▶ **What is required**
Please write out, exactly, every line of the listing from its first line through the one that includes "(** ** The update".

BEGIN Working data

(* ===== verification/TrainWitnesses.v ===== *)
(** Concrete instances of the theorems on the train search, the train database,
    the description of functions and the DCC update loop. *)

From stdpp Require Import pretty.
From S2P Require Import Prelude Queues FindProtocol UpdateProcessor XmlGenerator TrainDb FdiXmlGenerator FindProtocolServer TrainSearch.

(** ** The update loop: packets at least 50 apart, lists as queues *)

Abbreviation Loop := (@UpdateProcessor.UpdateProcessor (list PriorityUpdate)).
Abbreviation loop_exec := (UpdateProcessor.exec 1000 50 (Q := list PriorityUpdate)).

Definition after (u : Loop) (l : list op) : Loop :=
  fold_left (fun u o => match loop_exec o u with Done _ u' => u' | _ => u end) l u.

Definition s1 : PacketSource := 1%positive.
Definition s2 : PacketSource := 2%positive.

Definition no_sources : Loop := new_UpdateProcessor.
Definition two_sources : Loop := after no_sources [Add s1 5; Add s2 5].

Lemma after_Add u s p :
  UpdateProcessor.reachable 1000 50 u -> bool_decide (s ∈ refreshSources_ u) = false ->
  zlen (refreshSources_ u) < NO_EXCLUSIVE -> (exists r, loop_exec (Add s p) u = Done r (after u [Add s p])) ->
  UpdateProcessor.reachable 1000 50 (after u [Add s p]).
Proof.
  intros R Hs Hl [r E]. apply (UpdateProcessor.reachable_step 1000 50 (Add s p) u r); [done| |done].
  by apply bool_decide_eq_false in Hs.
Qed.

Lemma two_sources_reachable : UpdateProcessor.reachable 1000 50 two_sources.
Proof.
  change two_sources with (after (after no_sources [Add s1 5]) [Add s2 5]).
  apply after_Add; [|vm_compute; done|done|by eexists].
  apply after_Add; [constructor|vm_compute; done|done|by eexists].
Qed.

(** Source 1 had a packet at 100. *)
Definition served : Loop := after two_sources [Entry 100].

Lemma served_entry : UpdateProcessor.entry 50 100 two_sources = Done (FromSource s1 0) served.
Proof. by vm_compute. Qed.

Lemma packet_source_choice_witness :
  exists p u', UpdateProcessor.entry 50 100 two_sources = Done p u' /\ forall s c, p = FromSource s c -> s ∈ [s1; s2].
Proof.
  destruct (packet_source_choice 1000 50 eq_refl two_sources 100 two_sources_reachable)
    as (p & u' & E & _ & _ & H).
  exists p, u'. split; [exact E|]. exact H.
Defined.

(** Source 2 is next at 101, source 1 again at 150. *)
Lemma packets_keep_distance_witness : 100 + 50 <= 151.
Proof.
  set (u1 := served). set (u2 := after served [Entry 101]). set (u3 := after u2 [Entry 151]).
  apply (packets_keep_distance 1000 50 eq_refl two_sources s1 0 100 u1 [Entry 101] [(101, FromSource s2 0)] u2 0 151 u3).
  - exact two_sources_reachable.
  - exact served_entry.
  - apply (UpdateProcessor.steps_cons 1000 50 (Entry 101) u1 (Some (101, FromSource s2 0)) u2 [] [] u2);
      [done|by vm_compute|constructor].
  - repeat constructor. done.
  - by vm_compute.
  - by vm_compute.
Defined.

(** Source 2 reports an update after its own packet and one of source 1. *)
Definition reported : Loop := after two_sources [Notify s1 7; Notify s2 9].

Lemma reported_reachable : UpdateProcessor.reachable 1000 50 reported.
Proof.
  apply (UpdateProcessor.reachable_step 1000 50 (Notify s2 9) (after two_sources [Notify s1 7]) None); [|done|done].
  by apply (UpdateProcessor.reachable_step 1000 50 (Notify s1 7) two_sources None); [exact two_sources_reachable| |].
Qed.

Lemma urgent_update_served_witness :
  exists now c, (now, FromSource s2 c) ∈ [(100, FromSource s1 7); (101, FromSource s2 9)].
Proof.
  apply (urgent_update_served 1000 50 eq_refl 100 s2 1 reported [Entry 100; Entry 101]
           [(100, FromSource s1 7); (101, FromSource s2 9)] (after reported [Entry 100; Entry 101])).
  - exact reported_reachable.
  - split; [done|]. split; [vm_compute; right; left|]. split; [done|].
    by exists [(s1, 7)], 9, [].
  - apply (UpdateProcessor.steps_cons 1000 50 (Entry 100) reported (Some (100, FromSource s1 7))
             (after reported [Entry 100]) [Entry 101] [(101, FromSource s2 9)]); [done|by vm_compute|].
    apply (UpdateProcessor.steps_cons 1000 50 (Entry 101) _ (Some (101, FromSource s2 9)) (after reported [Entry 100; Entry 101]) [] []);
      [done|by vm_compute|constructor].
  - repeat constructor; done.
  - vm_compute. lia.
Defined.

Lemma background_round_robin_witness :
  [(200, FromSource s2 0); (201, FromSource s1 0)] =
    zip [200; 201] ((fun s => FromSource s 0) <$> [s2; s1]) /\
  rotation (after served [Entry 200; Entry 201]) = [s2; s1].
Proof.
  apply (background_round_robin 1000 50 eq_refl 200 [200; 201] served
           [(200, FromSource s2 0); (201, FromSource s1 0)] (after served [Entry 200; Entry 201])).
  - apply (UpdateProcessor.reachable_step 1000 50 (Entry 100) two_sources (Some (100, FromSource s1 0)));
      [exact two_sources_reachable|done|by vm_compute].
  - done.
  - done.
  - intros s Hs. vm_compute in Hs. apply elem_of_cons in Hs as [->|Hs%list_elem_of_singleton]; [done|by subst].
  - done.
  - repeat constructor; done.
  - apply (UpdateProcessor.steps_cons 1000 50 (Entry 200) served (Some (200, FromSource s2 0))
             (after served [Entry 200]) [Entry 201] [(201, FromSource s1 0)]); [done|by vm_compute|].
    apply (UpdateProcessor.steps_cons 1000 50 (Entry 201) _ (Some (201, FromSource s1 0)) (after served [Entry 200; Entry 201]) [] []);
      [done|by vm_compute|constructor].
Defined.

(** ** The database: two slots, of which the second one is in use *)

Definition node_of (type : TrainDbDefs.TrainAddressType) (address : Z) : Z :=
  match type with TrainDbDefs.DCC_SHORT => 0x060100000000 + address | _ => address end.

Definition slots : TrainFile :=
  [mkCdiEntry 0 0 "" []; mkCdiEntry 3 TrainDbDefs.DCC_28 "Engine" [mkFunctionGroup 4 0; mkFunctionGroup 0 0; mkFunctionGroup 14 1]].

Definition no_trains : TrainDb := mkTrainDb true [].
Definition slot_start (i : nat) : Z := 100 * Z.of_nat i.

(** Two trains, and the file after the first slot was edited to the address of the
    second. *)
Definition two_slots : TrainFile :=
  [mkCdiEntry 5 TrainDbDefs.DCC_28 "First" []; mkCdiEntry 3 TrainDbDefs.DCC_28 "Second" []].
Definition edited_slots : TrainFile :=
  [mkCdiEntry 3 TrainDbDefs.DCC_28 "Copy" []; mkCdiEntry 3 TrainDbDefs.DCC_28 "Second" []].

Definition before_edit : TrainDb := snd (load_from_file node_of [] slot_start two_slots true no_trains).
Definition after_edit : TrainDb := snd (load_from_file node_of [] slot_start edited_slots false before_edit).

Definition train_of (file : TrainFile) (d : TrainDb) (id : Z) : option Z :=
  get_traction_node node_of [] file <$> get_entry d id.

(** Two ids come to mean one train. *)
Example ids_of_one_train :
  List.map (train_of two_slots before_edit) [0; 1] = [Some 0x060100000005; Some 0x060100000003] /\
  List.map (train_of edited_slots after_edit) [0; 1] = [Some 0x060100000003; Some 0x060100000003].
Proof. vm_compute. split; reflexivity. Qed.

Lemma reload_keeps_trains_witness :
  (exists e', get_entry after_edit 1 = Some e' /\ get_traction_node node_of [] edited_slots e' = 0x060100000003) /\
  (exists id e, (id = 0 \/ id = 1) /\ get_entry before_edit id = Some e /\ edited node_of [] two_slots edited_slots e) /\
  exists s, find_entry node_of [] edited_slots after_edit 0x060100000003 5 = Some (new_FileTrainDbEntry edited_slots s).
Proof.
  destruct (reload_keeps_trains node_of [] slot_start two_slots edited_slots before_edit 200 after_edit eq_refl eq_refl)
    as (H1 & H2 & H3). split; [|split].
  - destruct (H1 1 (new_FileTrainDbEntry two_slots 1) ltac:(vm_compute; reflexivity)) as (e' & E & _ & H). exists e'.
    split; [done|]. rewrite H; [vm_compute; reflexivity|]. intros He. apply He. vm_compute. reflexivity.
  - refine (H2 _ 0 1 (new_FileTrainDbEntry edited_slots 1) (new_FileTrainDbEntry edited_slots 1) _ _ _ _); [|lia|vm_compute; reflexivity..].
    refine (bool_decide_unpack (NoDup [0x060100000005; 0x060100000003]) _). vm_compute. exact I.
  - destruct (H3 1%nat 5) as (s & Hs & _); [vm_compute; lia|vm_compute; reflexivity|]. by exists s.
Defined.

Lemma max_fn_is_highest_witness :
  get_max_fn (new_FileTrainDbEntry slots 1) = 3 /\
  (forall n, is_assigned [] slots (new_FileTrainDbEntry slots 1) n -> 0 <= n /\ n <= 3 /\
     get_function_label [] slots (new_FileTrainDbEntry slots 1) n <> FN_NONEXISTANT).
Proof.
  split; [done|]. apply (max_fn_is_highest [] slots (FileTrainDbEntry 1 0)). done.
Defined.

(** ** The description of this train, read in pieces of 100 characters *)

Definition decimal_of (z : Z) : string := pretty z.

Lemma fdi_read_in_pieces_witness :
  exists (x1 x' : @XmlGenerator.XmlGenerator (list GeneratorAction) (@Fdi TrainDbEntry)),
    read_pieces decimal_of (generate_more (FL := TrainDb_FunctionList [] slots)) fdi_fuel 0 [100; 100] x1 =
    Some (Done (take 200 (list_ascii_of_string
      (fdi_document decimal_of (FL := TrainDb_FunctionList [] slots) (new_FileTrainDbEntry slots 1)))) x').
Proof.
  destruct (fdi_read_in_pieces decimal_of (FL := TrainDb_FunctionList [] slots) fdi_fuel
              (new_FileTrainDbEntry slots 1)
              (mkXmlGenerator (T := list GeneratorAction) [] 0 0 "" (mkFdi STATE_EOF (new_FileTrainDbEntry slots 1) 0))
              [100; 100]) as (x1 & x' & _ & E).
  - vm_compute. split; congruence.
  - unfold fdi_fuel. lia.
  - unfold fdi_fuel. cbn. lia.
  - repeat constructor; lia.
  - by exists x1, x'.
Defined.

(** ** The search server: one train, and a second one that can be allocated *)

Definition train_3 : FindProtocol.TrainDbEntry := ExternalTrainDbEntry "Engine" 3 TrainDbDefs.DCC_28.
Definition train_7 : FindProtocol.TrainDbEntry := ExternalTrainDbEntry "7" 7 TrainDbDefs.DCC_128.

(** Whether the second train is there. *)
#[local] Instance two_trains : AllTrainNodes bool := {
  nodes_size b := if b then 2 else 1;
  train_entry b i := if i =? 0 then Some train_3 else if b && (i =? 1) then Some train_7 else None;
  get_train_node_id b i := if i =? 0 then 103 else if b && (i =? 1) then 107 else 0;
  allocate_node mode address b := if b then (0, true) else (107, true);
  is_known_train_node b id := (id =? 103) || b && (id =? 107);
  is_local_node b id := (id =? 103) || b && (id =? 107)
}.

#[local, refine] Instance two_trains_ok : AllTrainNodesOk bool := {}.
Proof.
  - intros []; cbn; lia.
  - intros mode address []; (split; [cbn; lia|cbn; intros i Hi|cbn; intros id H]); try done.
    + by replace i with 0 by lia.
    + rewrite orb_false_r in H. by rewrite H.
  - intros mode address []; cbn; done.
Defined.

Definition IS_TRAIN_EVENT : Z := 0x0101000000000303.
Definition same_node (a b : Z) : bool := a =? b.

Abbreviation SearchServer := (@FindProtocolServer bool (list Request)).
Abbreviation search_step := (FindProtocolServer.step IS_TRAIN_EVENT initial_defaults same_node).
Abbreviation search_flow := (FindProtocolServer.run_flow IS_TRAIN_EVENT initial_defaults).

Definition new_server : SearchServer := new_FindProtocolServer false.

(** The flow runs [n] steps. *)
Fixpoint flow_steps (n : nat) (s : SearchServer) : SearchServer :=
  match n with
  | O => s
  | S n => match search_flow true s with Done _ s' => flow_steps n s' | _ => s end
  end.

Lemma flow_steps_rtc n s : rtc search_step s (flow_steps n s).
Proof.
  revert s. induction n as [|n IH]; intros s; cbn; [constructor|].
  destruct (search_flow true s) as [[] s'| |] eqn:E; [|constructor|constructor].
  eapply rtc_l; [|apply IH]. by apply (step_flow _ _ _ true).
Qed.

Definition asked : SearchServer := identify_all IS_TRAIN_EVENT same_node GLOBAL 5 new_server.

Lemma identify_requests_answered_witness :
  mkMessage PRODUCER_IDENTIFIED_RANGE 103 TRAIN_FIND_BASE ∈ drop 0 (sent (flow_steps 8 asked)).
Proof.
  apply (identify_requests_answered IS_TRAIN_EVENT initial_defaults same_node ltac:(done) eq_refl false GLOBAL 5
           new_server (flow_steps 8 asked)) with (i := 0).
  - constructor.
  - apply flow_steps_rtc.
  - done.
  - cbn. lia.
  - done.
  - right. left.
Defined.

(** A throttle asks for train 7, and to allocate it. *)
Definition query_7 : Z := default 0 (address_to_allocate 7 false TrainDbDefs.DCCMODE_DEFAULT).
Definition searched : SearchServer :=
  flow_steps 1 (handle_identify_producer IS_TRAIN_EVENT same_node query_7 5 new_server).

Lemma searched_reachable : rtc search_step new_server searched.
Proof.
  eapply rtc_l; [|apply flow_steps_rtc]. apply step_request, request_producer. left. by vm_compute.
Qed.

Fixpoint flow_steps_work (n : nat) (s : SearchServer) : bool :=
  match n with
  | O => true
  | S n => negb (bool_decide (state (flow_ s) = WAITING)) &&
           match search_flow true s with Done _ s' => flow_steps_work n s' | _ => true end
  end.

Lemma flow_steps_is_work n s :
  flow_steps_work n s = true -> work IS_TRAIN_EVENT initial_defaults same_node false s (flow_steps n s).
Proof.
  revert s. induction n as [|n IH]; intros s; cbn; [constructor|].
  intros [Hw H]%andb_true_iff. apply negb_true_iff, bool_decide_eq_false in Hw.
  destruct (search_flow true s) as [[] s'| |] eqn:E; [|constructor|constructor].
  eapply work_flow; [done|exact E|]. by apply IH.
Qed.

Lemma search_answers_witness :
  sent (flow_steps 9 searched) = [mkMessage PRODUCER_IDENTIFIED_VALID 107 query_7].
Proof.
  destruct (search_answers IS_TRAIN_EVENT initial_defaults same_node ltac:(done) eq_refl false searched
              (mkRequest query_7 5) false (flow_steps 9 searched)) as [E|(H & _)].
  - exact searched_reachable.
  - by vm_compute.
  - by vm_compute.
  - by vm_compute.
  - apply flow_steps_is_work. by vm_compute.
  - by vm_compute.
  - rewrite E. by vm_compute.
  - done.
Defined.

Lemma server_becomes_idle_witness :
  exists s', flows IS_TRAIN_EVENT initial_defaults searched s' /\ idle s'.
Proof.
  apply (server_becomes_idle IS_TRAIN_EVENT initial_defaults same_node ltac:(done) eq_refl false searched).
  exact searched_reachable.
Defined.
(** Short addresses, and from 0x3000 on basic accessory decoders, whose numbers
    begin with 1 for the user. *)
#[local] Instance cv_defs : CvSpaceDefs := {
  byte_of_type t := match t with
    | UNSPECIFIED => 0 | DCC_SHORT_ADDRESS => 1 | DCC_LONG_ADDRESS => 2 | MM => 3
    | DCC_ACCY_BASIC_OUTPUT => 4 | DCC_ACCY_EXT => 5 | UNSUPPORTED => 6 end;
  type_of_byte b :=
    if b =? 0 then UNSPECIFIED else if b =? 1 then DCC_SHORT_ADDRESS else if b =? 2 then DCC_LONG_ADDRESS
    else if b =? 3 then MM else if b =? 4 then DCC_ACCY_BASIC_OUTPUT else if b =? 5 then DCC_ACCY_EXT else UNSUPPORTED;
  legacy_address_from_train_node_id id := Some (DCC_SHORT_ADDRESS, id mod 128);
  decode_address_partition n :=
    if (0 <=? n) && (n <? 128) then Some (n, DCC_SHORT_ADDRESS)
    else if (0x3000 <=? n) && (n <? 0x3800) then Some (n - 0x3000, DCC_ACCY_BASIC_OUTPUT) else None;
  accy_address_binary_to_user a := a + 1;
  accy_address_user_to_binary a := a - 1;
  unsigned_integer_to_buffer := three_digits;
  ERROR_OUT_OF_BOUNDS := 0x1082;
  ERROR_AGAIN := 0x3000;
  ERROR_UNIMPLEMENTED := 0x1040
}.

END Working data

▶ **Exercise result**
(* ===== verification/TrainWitnesses.v ===== *)
(** Concrete instances of the theorems on the train search, the train database,
    the description of functions and the DCC update loop. *)

From stdpp Require Import pretty.
From S2P Require Import Prelude Queues FindProtocol UpdateProcessor XmlGenerator TrainDb FdiXmlGenerator FindProtocolServer TrainSearch.

(** ** The update loop: packets at least 50 apart, lists as queues *)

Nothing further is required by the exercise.